Password: replace equals() with verify()

So far, our key derivation code assumed that it has control over
the salt used by the derivation routines, however I want to add Argon2
support and it doesn't work this way: password_hash() generates the
salt itself, and the only way to verify a password is by using
password_verify().
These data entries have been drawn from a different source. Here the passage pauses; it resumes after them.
(** [s.split()]: the maximal runs of characters that are not whitespace. *)
Fixpoint split (s : string) : list string :=
  match s with
  | EmptyString => []
  | String c rest =>
      if isspace c then split rest
      else
        match rest with
        | EmptyString => [String c EmptyString]
        | String c' _ =>
            if isspace c' then String c EmptyString :: split rest
            else
              match split rest with
              | w :: ws => String c w :: ws
              | [] => [String c EmptyString]
              end
        end
  end.

Definition squote : ascii := ascii_of_nat 39.
Definition dquote : ascii := ascii_of_nat 34.
Definition backslash : ascii := ascii_of_nat 92.

Fixpoint contains (c : ascii) (s : string) : bool :=
  match s with
  | EmptyString => false
  | String c' rest => Ascii.eqb c c' || contains c rest
  end.

(** [c.isprintable()], for a code point below 256: the ASCII range from
    the space to the tilde, and the Latin-1 range without the no-break
    space (160) and the soft hyphen (173). *)
Definition isprintable (c : ascii) : bool :=
  let n := N_of_ascii c in
  (((32 <=? n) && (n <=? 126)) || ((161 <=? n) && negb (n =? 173)))%N.

Definition hex_digit (n : N) : ascii :=
  if (n <? 10)%N then ascii_of_N (48 + n) else ascii_of_N (87 + n).

(** One character of [repr(s)], inside the quotes. *)
Definition repr_char (quote c : ascii) : string :=
  let n := N_of_ascii c in
  if Ascii.eqb c quote || Ascii.eqb c backslash
  then String backslash (String c EmptyString)
  else if (n =? 9)%N then String backslash "t"
  else if (n =? 10)%N then String backslash "n"
  else if (n =? 13)%N then String backslash "r"
  else if isprintable c then String c EmptyString
  else String backslash
         (String "x" (String (hex_digit (n / 16)) (String (hex_digit (n mod 16)) EmptyString))).

Fixpoint repr_body (quote : ascii) (s : string) : string :=
  match s with
  | EmptyString => EmptyString
  | String c rest => repr_char quote c +:+ repr_body quote rest
  end.

(** [repr(s)], the [{s!r}] of an f-string: single quotes, unless the string
    has a single quote and no double quote. *)
Definition repr (s : string) : string :=
  let quote := if contains squote s && negb (contains dquote s) then dquote else squote in
  String quote (repr_body quote s +:+ String quote EmptyString).

(** [datetime.timedelta]: the three normalised attributes. *)
Record timedelta := { days : Z; seconds : Z; microseconds : Z }.

(** [timedelta(days=d, seconds=s, microseconds=us)] on integers: the
    constructor carries microseconds into seconds and seconds into days. *)
Definition timedelta_new (d s us : Z) : timedelta :=
  let s1 := s + us / 1000000 in
  {| days := d + s1 / 86400; seconds := s1 mod 86400; microseconds := us mod 1000000 |}.

(** The invariant of a [timedelta] object. *)
Definition timedelta_wf (td : timedelta) : Prop :=
  0 <= seconds td < 86400 /\ 0 <= microseconds td < 1000000.

(** The whole seconds of the duration, [td // timedelta(seconds=1)]. *)
Definition total_seconds_floor (td : timedelta) : Z := days td * 86400 + seconds td.

(** [bool(td)]. *)
Definition timedelta_bool (td : timedelta) : bool :=
  negb ((days td =? 0) && (seconds td =? 0) && (microseconds td =? 0))%Z.

(** Truth values of the optional arguments. *)
Definition truthy_timedelta (o : option timedelta) : bool :=
  match o with Some td => timedelta_bool td | None => false end.

Definition truthy_dict (o : option (gmap string string)) : bool :=
  match o with Some d => negb (bool_decide (d = ∅)) | None => false end.

Definition truthy_int (o : option Z) : bool :=
  match o with Some n => negb (n =? 0)%Z | None => false end.

(** An argument of a call: left out, or passed. *)
Inductive arg (A : Type) : Type :=
| Omitted
| Passed (a : A).
Arguments Omitted {A}.
Arguments Passed {A} a.

End Py.

Import Py.

(** ** Exceptions, events and the operating system *)

Inductive exn : Type :=
| TypeError (msg : string)
| ValueError (msg : string)
| RuntimeError (msg : string)
| NotStarted
| OSError (errno : Z).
Current way the things are done doesn't support it
because it relies on the result of password hashing with parameters we
provide to be deterministic.

Therefore, I'm deprecating Password::equals(), as well as whole concept
of comparing Password objects - it's used only in tests anyway. It's
getting replaced with verify() that only accepts password strings.
Uses of old function are fixed with exception of a few calls in tests
that will be addressed in my Argon2 patch.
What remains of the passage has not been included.